Fremdsprache und Muttersprache im bilingualen Sachfach

Der Sachfachunterricht läuft meistens in der Fremdsprache ab. Allerdings kann es Unterrichtsphasen geben, die den bewussten Einsatz deutschsprachiger Unterrichtsmaterialien und auch Deutsch als Unterrichtssprache verlangen.

Wie werden die Leistungen bewertet?

Es gelten die allgemeinen Lernanforderungen für den Fremdsprachenunterricht. Sonderregelungen bestehen nicht. Die Vergleichbarkeit wird durch die zuständigen Fachkonferenzen sichergestellt.

Bei der Bewertung der Leistungen in den bilingualen Sachfächern des Lernbereichs Gesellschaftslehre und im Fach Biologie werden in erster Linie die fachbezogenen Kenntnisse, Fähigkeiten und Fertigkeiten beurteilt. Die fremdsprachliche Leistung wird zusätzlich erbracht. In den Fächern Kunst und Sport werden nur die fachlichen Leistungen beurteilt.

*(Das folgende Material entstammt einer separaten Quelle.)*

Lemma dinv_with_init f : preserves (on_disk D) (modify (with_init f)).
Proof. apply preserves_modify. intros s. apply D_refl. Qed.

Lemma dinv_set_metadataFile m : preserves (on_disk D) (modify (with_disk (set_metadataFile m))).
Proof. apply preserves_modify. intros s. apply D_metadata. Qed.

Local Hint Resolve dinv_io dinv_log dinv_ctx_Done dinv_with_init dinv_set_metadataFile : dinv.

Lemma dinv_saveMetadata : preserves (on_disk D) (saveMetadata env).
Proof. unfold saveMetadata, SaveMetadata. dpres. Qed.

Lemma dinv_wo_Positions wo a b : preserves (on_disk D) (wo_Positions wo a b).
Proof. unfold wo_Positions. dpres. Qed.

Lemma dinv_NewLabelsWriter : preserves (on_disk D) (NewLabelsWriter env fileIndex).
Proof.
  unfold NewLabelsWriter. dpres. apply preserves_modify. intros s. apply D_open.
Qed.

Lemma dinv_writer_NumLabelsWritten : preserves (on_disk D) (writer_NumLabelsWritten env fileIndex).
Proof. unfold writer_NumLabelsWritten. dpres. Qed.

Lemma dinv_writer_Write data : preserves (on_disk D) (writer_Write env fileIndex data).
Proof.
  unfold writer_Write. dpres. apply preserves_modify. intros s. apply D_write.
Qed.

Lemma dinv_writer_Truncate n : preserves (on_disk D) (writer_Truncate env fileIndex n).
Proof.
  unfold writer_Truncate. dpres. apply preserves_modify. intros s. apply D_truncate.
Qed.

Lemma dinv_writer_Flush : preserves (on_disk D) (writer_Flush env fileIndex).
Proof. apply dinv_io. Qed.

Lemma dinv_writer_Close : preserves (on_disk D) (writer_Close env fileIndex).
Proof. apply dinv_io. Qed.

Lemma dinv_initFile_nonce res startPosition :
  preserves (on_disk D) (initFile_nonce env res startPosition).
Proof.
  pose proof dinv_saveMetadata. unfold initFile_nonce. dpres.
Qed.

Local Hint Resolve dinv_saveMetadata dinv_wo_Positions dinv_NewLabelsWriter
  dinv_writer_NumLabelsWritten dinv_writer_Write dinv_writer_Flush dinv_writer_Close
  dinv_initFile_nonce : dinv.

Lemma dinv_initFile_loop fuel wo fileOffset fileNumLabels : forall batchSize currentPosition,
  preserves (on_disk D)
    (initFile_loop env fuel wo fileIndex batchSize fileOffset fileNumLabels currentPosition).
Proof.
  induction fuel as [| fuel IH]; intros batchSize currentPosition; simpl; [dpres |].
  destruct (currentPosition <? fileNumLabels); dpres.
Qed.

Local Hint Resolve dinv_initFile_loop : dinv.

Lemma dinv_initFile_branch_le fuel wo batchSize fileOffset fileNumLabels n :
  n <= fileNumLabels ->
  preserves (on_disk D)
    (initFile_branch env fuel wo fileIndex batchSize fileOffset fileNumLabels n).
Proof.
  intros Hle. unfold initFile_branch.
  destruct (n =? fileNumLabels); [dpres |].
  replace (n >? fileNumLabels) with false
    by (symmetry; rewrite Z.gtb_ltb; apply Z.ltb_ge; lia).
  dpres.
Qed.

Lemma dinv_initFile_branch fuel wo batchSize fileOffset fileNumLabels n :
  preserves (on_disk D)
    (initFile_branch env fuel wo fileIndex batchSize fileOffset fileNumLabels n).
Proof.
  pose proof dinv_writer_Truncate. unfold initFile_branch.
  destruct (n =? fileNumLabels); [dpres |].
  destruct (n >? fileNumLabels); dpres.
Qed.

Lemma dinv_initFile fuel wo batchSize fileOffset fileNumLabels difficulty :
  preserves (on_disk D)
    (initFile env fuel wo fileIndex batchSize fileOffset fileNumLabels difficulty).
Proof.
  pose proof dinv_initFile_branch. rewrite initFile_unfold. dpres.
Qed.

End DiskInvariant.

(** X9: [initFile] never touches another label file: whatever the disk, the
    oracle and the context do, every file but its own is as it was. *)
Theorem initFile_touches_own_file_only (env : Env) (fuel : nat)
    (wo : Z -> Z -> Z + oracle.WorkOracleResult)
    (fileIndex batchSize fileOffset fileNumLabels : Z) (difficulty : list byte) (s : State) :
  forall j, j <> fileIndex ->
    labelFiles
      (disk (snd (initFile env fuel wo fileIndex batchSize fileOffset fileNumLabels
                    difficulty s))) !! j
    = labelFiles (disk s) !! j.
Proof.
  assert (H : preserves (on_disk (others_kept fileIndex))
                (initFile env fuel wo fileIndex batchSize fileOffset fileNumLabels difficulty)).
  { apply dinv_initFile; unfold others_kept.
    - intros d j Hj. reflexivity.
    - intros a b c Hab Hbc j Hj. rewrite Hbc, Hab by exact Hj. reflexivity.
    - intros d m j Hj. reflexivity.
    - intros d j Hj. simpl. apply lookup_insert_ne. congruence.
    - intros d data j Hj. simpl. apply lookup_insert_ne. congruence.
    - intros d n j Hj. simpl. apply lookup_insert_ne. congruence. }
  intros j Hj. eapply H; [apply surjective_pairing | exact Hj].
Qed.

Lemma initFile_touches_own_file_only_witness :
  labelFiles (disk (snd (initFile quiet_env 3 (sample_oracle no_hit) 0 2 0 1 []
                           written_state))) !! 1
  = labelFiles (disk written_state) !! 1.
Proof.
  apply (initFile_touches_own_file_only quiet_env 3 (sample_oracle no_hit) 0 2 0 1 []
           written_state 1).
  lia.
Defined.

Wie wird die Teilnahme bescheinigt?

Die Teilnahme am bilingualen Unterricht in der Sekundarstufe I und in der gymnasialen Oberstufe wird unter der Rubrik "Bemerkungen" auf dem Abgangs-, Abschluss- oder Abiturzeugnis oder auch in einer Anlage zum Zeugnis (Zertifikat) bescheinigt.

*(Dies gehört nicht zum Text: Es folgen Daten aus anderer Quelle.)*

(** ** [engine.begin()]: all or nothing *)

Lemma run_actions_fail_commit (e : engine) (acts : list action) :
  forall w work ex, commits acts = false ->
  (run_actions e w work acts).2 = Raise ex ->
  run_actions e w work (acts ++ [Commit])%list = (w, Raise ex).
Proof.
  induction acts as [|[s p|] r IH]; intros w work ex Hc Hr; cbn in *; [discriminate| |discriminate].
  destruct (execute work s p) as [[work' rows]|ex']; [|cbn in Hr; congruence].
  destruct (run_actions e w work' r) as [w' out] eqn:E.
  destruct out as [ys|ex']; cbn in Hr; [discriminate|]. injection Hr as <-.
  rewrite (IH w work' ex' Hc); [reflexivity|]. rewrite E. reflexivity.
Qed.

(** A [begin] scope whose body fails leaves the durable state as it was
    (the writes before the failing statement are rolled back); the scope
    in [create_coords_table] relies on this transaction mode. *)
Theorem begin_failure_rolls_back (e : engine) (acts : list action) (w : world) (ex : exc) :
  commits acts = false ->
  (connect e acts w).2 = Raise ex ->
  begin e acts w = (add_event (EvConnect (url e)) w, Raise ex).
Proof.
  intros Hc Hr. unfold begin, connect in *. apply run_actions_fail_commit; assumption.
Qed.

Definition dup_insert_body : list action :=
  [Exec ins_stmt (PMany coords1); Exec create_coords PNone].

Lemma begin_failure_rolls_back_witness :
  commits dup_insert_body = false /\
  (connect (sqlite_engine ANone) dup_insert_body
     {| files := ∅; mem := {[tabname := {| tcols := coords_columns; trows := [] |}]}; log := [] |}).2
    = Raise (StatementError "table Coords already exists") /\
  begin (sqlite_engine ANone) dup_insert_body
     {| files := ∅; mem := {[tabname := {| tcols := coords_columns; trows := [] |}]}; log := [] |}
    = (add_event (EvConnect (url (sqlite_engine ANone)))
         {| files := ∅; mem := {[tabname := {| tcols := coords_columns; trows := [] |}]}; log := [] |},
       Raise (StatementError "table Coords already exists")).
Proof.
  split; [reflexivity|]. split; [vm_compute; reflexivity|].
  apply begin_failure_rolls_back; [reflexivity|vm_compute; reflexivity].
Defined.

Bei Schülerinnen und Schüler, die die Abiturprüfung im ersten und dritten oder vierten Abiturfach in der Partnersprache abgelegt haben, wird dies und die Dauer des Unterrichts auf dem Abiturzeugnis vermerkt. Diejenigen, die die Abiturprüfung nach bilingualem deutsch-französischen Unterricht in der Partnersprache ablegen, sind aufgrund der Vereinbarung zwischen der Regierung der Bundesrepublik Deutschland und der Regierung der Französischen Republik vom 10. Juli 1980 von den Sprachprüfungen für die Einschreibung an den französischen Universitäten befreit.

Der Erwerb des französischen Baccalauréat im Rahmen des Programms "Gleichzeitiger Erwerb der allgemeinen Hochschulreife und des Baccalauréat" wird vom französischen Erziehungsministerium in einer gesonderten Bescheinigung bestätigt.

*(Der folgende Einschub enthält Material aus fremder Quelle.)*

(** ** main.py: process_comment *)

(** [len] of a [str]: the number of its characters. A string of the model is
    the UTF-8 text of the [str], in which a character is one byte that is not
    a continuation byte, followed by its continuation bytes (the bytes
    [10xxxxxx]). *)
Definition continuation_byte (a : Ascii.ascii) : bool :=
  match a with
  | Ascii.Ascii _ _ _ _ _ _ b6 b7 => b7 && negb b6
  end.

Fixpoint py_len (s : string) : nat :=
  match s with
  | EmptyString => 0%nat
  | String a rest =>
      if continuation_byte a then py_len rest else S (py_len rest)
  end.

Module Main.

Section Main.

Variable joinpath : string -> string -> string.
Variable path_name : string -> string.
Variable path_exists : string -> bool.
Variable get_video_info : string -> option (gmap string pyval).

(** [json.dump] of the two caches. *)
Variable dump_responses : Cache.dict string -> string.
Variable dump_audio : Cache.dict (list Byte.byte) -> string.

(** [comment_data]: the keys [process_comment] reads. *)
Record comment : Type := Comment {
  message : option string;
  user_id : option string;
  username : option string
}.

(** The services awaited by one call: what they return ([None] for their
    caught failures), how long they take, and the I/O failures met by the
    saves of the two caches. *)
Record services : Type := Services {
  generate_response : string -> string -> option string;
  synthesize_speech : string -> option (list Byte.byte);
  generation_time : nat;
  synthesis_time : nat;
  response_faults : Cache.faults;
  audio_faults : Cache.faults
}.

(** The parts of the system a call works on. The two caches hold entries
    that have their value, as [set] writes them. *)
Record system : Type := System {
  response_cache : Cache.CacheManager string;
  response_files : Cache.disk;
  audio_cache : Cache.CacheManager (list Byte.byte);
  audio_files : Cache.disk;
  video_manager : Video.VideoManager;
  video_info_cache : gmap string (gmap string pyval)
}.

(** The dict [process_comment] returns. *)
Record reply : Type := Reply {
  response : string;
  video_info : gmap string pyval;
  has_audio : bool
}.

(** What one call leaves: the returned dict if any, the pair handed to
    [sync_media] if the call got that far, the system, and the clock after
    the awaits of the generator and of the synthesizer. *)
Record outcome : Type := Outcome {
  returned : option reply;
  synced : option (gmap string pyval * list Byte.byte);
  after : system;
  clock : Z
}.

Definition with_responses (sys : system) (c : Cache.CacheManager string)
    (d : Cache.disk) : system :=
  {| response_cache := c; response_files := d;
     audio_cache := audio_cache sys; audio_files := audio_files sys;
     video_manager := video_manager sys;
     video_info_cache := video_info_cache sys |}.

Definition with_audio (sys : system) (c : Cache.CacheManager (list Byte.byte))
    (d : Cache.disk) : system :=
  {| response_cache := response_cache sys; response_files := response_files sys;
     audio_cache := c; audio_files := d;
     video_manager := video_manager sys;
     video_info_cache := video_info_cache sys |}.

Definition with_video_info (sys : system)
    (cache : gmap string (gmap string pyval)) : system :=
  {| response_cache := response_cache sys; response_files := response_files sys;
     audio_cache := audio_cache sys; audio_files := audio_files sys;
     video_manager := video_manager sys;
     video_info_cache := cache |}.

(** [return None], from a test or from the handler of the method. *)
Definition nothing (sys : system) (now : Z) : outcome :=
  {| returned := None; synced := None; after := sys; clock := now |}.

(** From the choice of the video on. *)
Definition play_reply (resp : string) (audio : list Byte.byte) (sys : system)
    (now : Z) : outcome :=
  match Video.get_talking_video joinpath (Z.of_nat (py_len resp))
          (video_manager sys) with
  | Raise _ => nothing sys now
  | Ok video_path =>
      let '(info, cache') :=
        Assets.prepare_video path_name path_exists get_video_info video_path
          (video_info_cache sys) in
      let sys' := with_video_info sys cache' in
      match info with
      | None => nothing sys' now
      | Some info =>
          {| returned := Some {| response := resp; video_info := info;
                                 has_audio := true |};
             synced := Some (info, audio); after := sys'; clock := now |}
      end
  end.

(** From the audio cache lookup on. *)
Definition voice_reply (sv : services) (resp : string) (sys : system) (now : Z)
  : outcome :=
  let audio_key := "audio_" +:+ resp in
  let '(cached, ac) := Cache.get now audio_key (audio_cache sys) in
  let sys1 := with_audio sys ac (audio_files sys) in
  match cached with
  | Some audio =>
      match audio with
      | [] => nothing sys1 now
      | _ :: _ => play_reply resp audio sys1 now
      end
  | None =>
      let now' := now + Z.of_nat (synthesis_time sv) in
      match synthesize_speech sv resp with
      | None | Some [] => nothing sys1 now'
      | Some audio =>
          let '(r, ac', d') :=
            Cache.set dump_audio now' (audio_faults sv) audio_key audio ac
              (audio_files sys) in
          let sys2 := with_audio sys ac' d' in
          match r with
          | Raise _ => nothing sys2 now'
          | Ok _ => play_reply resp audio sys2 now'
          end
      end
  end.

Gibt es besondere Lehrerinnen und Lehrer für den bilingualen Unterricht?

In der Regel unterrichten im bilingualen Unterricht Lehrkräfte, die die Lehrbefähigung für die Fremdsprache und das entsprechende Sachfach besitzen. Auf diese Weise werden sowohl die sprachliche als auch die fachliche Kompetenz gewährleistet und das fächerverbindende Arbeiten gefördert. Soweit möglich sollen Lehrkräfte, deren Muttersprache die Unterrichtssprache ist, einbezogen werden. Empfohlen wird der Einsatz von Fremdsprachenassistentinnen und -assistenten im Rahmen der Austauschprogramme des Landes.

An der Universität/Gesamthochschule Wuppertal sowie an der Universität Bochum besteht die Möglichkeit zu einem Zusatzstudium für den bilingualen Unterricht im Rahmen des Lehramtsstudiums. Die Studienseminare Leverkusen und Köln ermöglichen den Erwerb einer Zusatzqualifikation zum zweiten Staatsexamen im Verlauf der zweiten Phase der Lehrerausbildung. Zur Unterstützung der Lehrkräfte werden regionale, auch grenzüberschreitende Fortbildungsveranstaltungen angeboten.

Für die Zielsprache Englisch und die bilingualen Sachfächer Erdkunde, Geschichte, Politik und Biologie stehen den Moderatorinnen und Moderatoren sowie den Teilnehmerinnen und Teilnehmern an der Fortbildung umfangreiche Materialien des Landesinstituts für Schule und Weiterbildung zur Verfügung.